Due versioni della stessa storia, probabilmente – almeno stando ai pronostici di oggi – con lo stesso finale e con lo stesso attore protagonista. Ma con un esito molto differente in termini di offerta qualitativa per la città. Sia che si dovesse votare in primavera, nell’ultimo scampolo di maggio o i primi di giugno, oppure in autunno, tra la fine di settembre e ottobre, Beppe Sala sarà comunque il candidato in testa per ottenere la riconferma. Ovvietà: anche perché dall’altra parte Salvini e Berlusconi non hanno ancora sciolto la riserva, in una serie quasi infinita di rinvii, di emergenza in emergenza, dal Covid al rimpasto in Regione all’addio di Conte bis all’avvento di Mario Draghi.

 

Prevedibilmente, se le urne si apriranno davvero a ottobre la scelta del candidato si protrarrà ulteriormente nel tempo.

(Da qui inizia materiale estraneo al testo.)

(** [_uninstrument] on a well-formed instrumentation gives back the
    functions that the classes and the parsers had. *)
Lemma Debugger__uninstrument_restores (tests0 : gmap nat callable)
    (parsers0 : nat -> callable) (w : World) :
  well_instrumented tests0 parsers0 w ->
  class_test (Debugger__uninstrument w) = tests0
  /\ (forall p, Parser_parse (Debugger__uninstrument w) p = parsers0 p).
Proof.
  intros (Ht & _ & Hp & _). unfold Debugger__uninstrument.
  set (w1 := fold_left (fun w t => InstrumentedTest_uninstrument t w)
               (instrumented_tests (dbg w)) w).
  set (w2 := with_dbg (set_instrumented_tests []) w1).
  destruct (uninstrument_tests_frame (instrumented_tests (dbg w)) w) as [Hprs Hpa].
  fold w1 in Hprs, Hpa.
  assert (Hlp : instrumented_parsers (dbg w2) = instrumented_parsers (dbg w)).
  { subst w2 w1. cbn. rewrite uninstrument_tests_dbg. reflexivity. }
  rewrite Hlp.
  destruct (uninstrument_parsers_frame (instrumented_parsers (dbg w)) w2) as [Htrs Hct].
  split.
  - cbn [with_dbg class_test]. rewrite Hct. subst w2. cbn [with_dbg class_test].
    subst w1. apply uninstrument_tests_linked. exact Ht.
  - intros p. unfold Parser_parse at 1. cbn [with_dbg parser_attrs].
    apply (uninstrument_parsers_linked parsers0 (instrumented_parsers (dbg w)) w2).
    destruct Hp as (Hnd & Ha & Hc). split; [exact Hnd|]. split.
    + intros a Hin. destruct (Ha a Hin) as (q & Hrec & Hq). exists q.
      subst w2. cbn [with_dbg parser_records parser_attrs]. rewrite Hprs, Hpa. auto.
    + intros q Hun. unfold Parser_parse. subst w2. cbn [with_dbg parser_attrs].
      rewrite Hpa. apply Hc. intros a r Hin Hr. apply (Hun a r Hin).
      cbn [with_dbg parser_records]. rewrite Hprs. exact Hr.
Qed.

(** Putting up the test hooks, class by class, keeps the list well formed
    as long as no class comes twice. *)
Lemma instrument_tests_linked (base : gmap nat callable) (ks : list nat) :
  forall w,
    NoDup ks ->
    tests_linked base (instrumented_tests (dbg w)) w ->
    (forall a, a ∈ instrumented_tests (dbg w) -> (a < List.length (test_records w))%nat) ->
    (forall a r, a ∈ instrumented_tests (dbg w) -> test_records w !! a = Some r ->
                 test r ∉ ks) ->
    let w' :=
      fold_left
        (fun w k =>
           if bool_decide (is_Some (class_test w !! k)) then
             let '(t, w') := InstrumentedTest_init k w in
             with_dbg (fun d => set_instrumented_tests (instrumented_tests d ++ [t]) d) w'
           else w)
        ks w in
    tests_linked base (instrumented_tests (dbg w')) w'
    /\ (forall a, a ∈ instrumented_tests (dbg w') ->
                  (a < List.length (test_records w'))%nat)
    /\ parser_records w' = parser_records w
    /\ parser_attrs w' = parser_attrs w
    /\ instrumented_parsers (dbg w') = instrumented_parsers (dbg w)
    /\ break_on_submatching_var w' = break_on_submatching_var w.
Proof.
  induction ks as [|k ks IH]; intros w Hks Hl Hbound Hfresh; cbn [fold_left].
  { repeat split; auto; apply Hl. }
  apply NoDup_cons in Hks. destruct Hks as [Hk Hks].
  destruct (bool_decide_reflect (is_Some (class_test w !! k))) as [[f Hf]|Hnone].
  2:{ apply IH; auto. intros a r Hin Hr Hmem.
      apply (Hfresh a r Hin Hr). right. exact Hmem. }
  unfold InstrumentedTest_init. rewrite Hf.
  set (n := List.length (test_records w)).
  set (w1 := with_dbg _ _).
  assert (Hl1 : instrumented_tests (dbg w1) = instrumented_tests (dbg w) ++ [n])
    by reflexivity.
  assert (Ht1 : test_records w1
                = test_records w ++ [{| test := k; original_test := Some f |}])
    by reflexivity.
  assert (Hc1 : class_test w1 = <[k := Hook n]> (class_test w)) by reflexivity.
  destruct Hl as (Hnd & Ha & Hc).
  assert (Hbase : base !! k = Some f).
  { rewrite <- Hf. symmetry. apply Hc. intros a r Hin Hr <-.
    apply (Hfresh a r Hin Hr). left. }
  destruct (IH w1) as (H1 & H2 & H3 & H4 & H5 & H6); [exact Hks| | | |].
  - (* the list is well formed after the step *)
    unfold tests_linked. rewrite Hl1, Ht1, Hc1. split; [|split].
    + apply NoDup_app. split; [exact Hnd|]. split; [|apply NoDup_singleton].
      intros a Hin Heq%list_elem_of_singleton. subst a. apply Hbound in Hin. lia.
    + intros a [Hin|Heq%list_elem_of_singleton]%elem_of_app; [|subst a].
      * destruct (Ha a Hin) as (k' & f' & Hrec & Hct & Hb).
        exists k', f'. rewrite lookup_app_l by (apply Hbound; exact Hin).
        rewrite lookup_insert_ne; [auto|].
        intros <-. apply (Hfresh a _ Hin Hrec). left.
      * exists k, f. rewrite list_lookup_middle by reflexivity.
        rewrite lookup_insert_eq. auto.
    + intros k' Hun. assert (k <> k').
      { intros <-. apply (Hun n {| test := k; original_test := Some f |}).
        - apply elem_of_app. right. left.
        - apply list_lookup_middle. reflexivity.
        - reflexivity. }
      rewrite lookup_insert_ne by assumption. apply Hc.
      intros a r Hin Hr. apply (Hun a r).
      * apply elem_of_app. left. exact Hin.
      * rewrite lookup_app_l by (apply Hbound; exact Hin). exact Hr.
  - (* addresses stay within the store *)
    rewrite Hl1, Ht1. intros a [Hin|Heq%list_elem_of_singleton]%elem_of_app;
      rewrite List.length_app; cbn [List.length]; [apply Hbound in Hin|subst a]; lia.
  - (* the classes still to come are not instrumented yet *)
    rewrite Hl1, Ht1. intros a r [Hin|Heq%list_elem_of_singleton]%elem_of_app Hr;
      [|subst a].
    + rewrite lookup_app_l in Hr by (apply Hbound; exact Hin).
      intros Hmem. apply (Hfresh a r Hin Hr). right. exact Hmem.
    + rewrite list_lookup_middle in Hr by reflexivity. injection Hr as <-. exact Hk.
  - split; [exact H1|]. split; [exact H2|].
    split; [exact H3|]. split; [exact H4|]. split; [exact H5|exact H6].
Qed.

Fin qui, tutto noto. Il problema che la politica non sembra prendere in considerazione è che la campagna elettorale assumerà toni e soprattutto impegni assai diversi in caso di voto primaverile oppure autunnale. Con una scadenza breve la campagna elettorale si sclerotizzerà tra una critica della gestione sanitaria regionale da una parte e la contestazione delle piste ciclabili e della transizione ambientale dall’altra. Niente grandi novità. In un lasso di tempo così breve l’usato sicuro è quello che rende meglio, e si fa leva sui propri cavalli di battaglia, sulle battaglie storiche. Per la destra: partito dell’auto, sicurezza e accuse a Sala di essersi scordato delle periferie. Per la sinistra: partito dell’inclusione, attenzione all’ambiente e accuse alla Regione di aver lasciato morire i milanesi.

 

I temi veri, come – solo per dirne uno – il nuovo stadio non faranno neppure capolino nella campagna elettorale. Non fosse altro perché su San Siro l’Inter capolista è bloccata da un’incertezza proprietaria senza precedenti. Stranezze della vita: pareva il Milan l’incognita economica e invece ora sono i nerazzurri. Altro dettaglio: sul breve periodo è praticamente impossibile un accordo con il M5s al primo turno ed è tutta da verificare un’unione delle istanze riformiste (leggasi Azione + Iv + Civici), che pure coraggiosamente provano a unirsi. In caso di campagna lunga, invece, complice anche il governo del tutti dentro, potrebbero entrare nel dibattito i temi più profondi. Partitici: più probabile la formazione di un polo di riformisti, più probabile una alleanza al primo turno del M5s con la sinistra Pd. Tematici: a ottobre la crisi economica avrà cominciato a mordere, i licenziamenti prevedibilmente saranno stati sbloccati e l’emergenza sanitaria dovrebbe essere superata, se la vaccinazione di massa non sarà un completo fallimento (caso in cui i forconi in piazza saranno sicuri).

 

 

Quindi scenario radicalmente diverso, e i candidati dovranno dire parole chiare non solo sul Meazza ma anche sugli Scali, e sul Trotto e magari pure su come salvare la cultura distrutta dal Covid e su come aiutare i milanesi che nel frattempo dovranno tirare le somme dopo aver tirato la cinghia. Insomma, le elezioni di ottobre vedranno comunque Sala in testa, ma con un mondo completamente mutato. In più la scadenza lunga potrebbe suggerire a qualche altro competitor di scendere in campo, o all’unico – povero – appeso a una decisione romana (ovvero Roberto Rasia), di sperimentare una campagna con più tempo a disposizione e dunque più promettente. Secondo Fabrizio Cecchetti, nuovo responsabile della Lega Lombarda, ormai è questione di pochissimo: anche perché se non si decide adesso, come si potrebbe votare a maggio? Beppe Sala incrocia le dita. Per chi sta avanti le corse lunghe sono sempre pericolose: anche quando si hanno un paio di giri di vantaggio.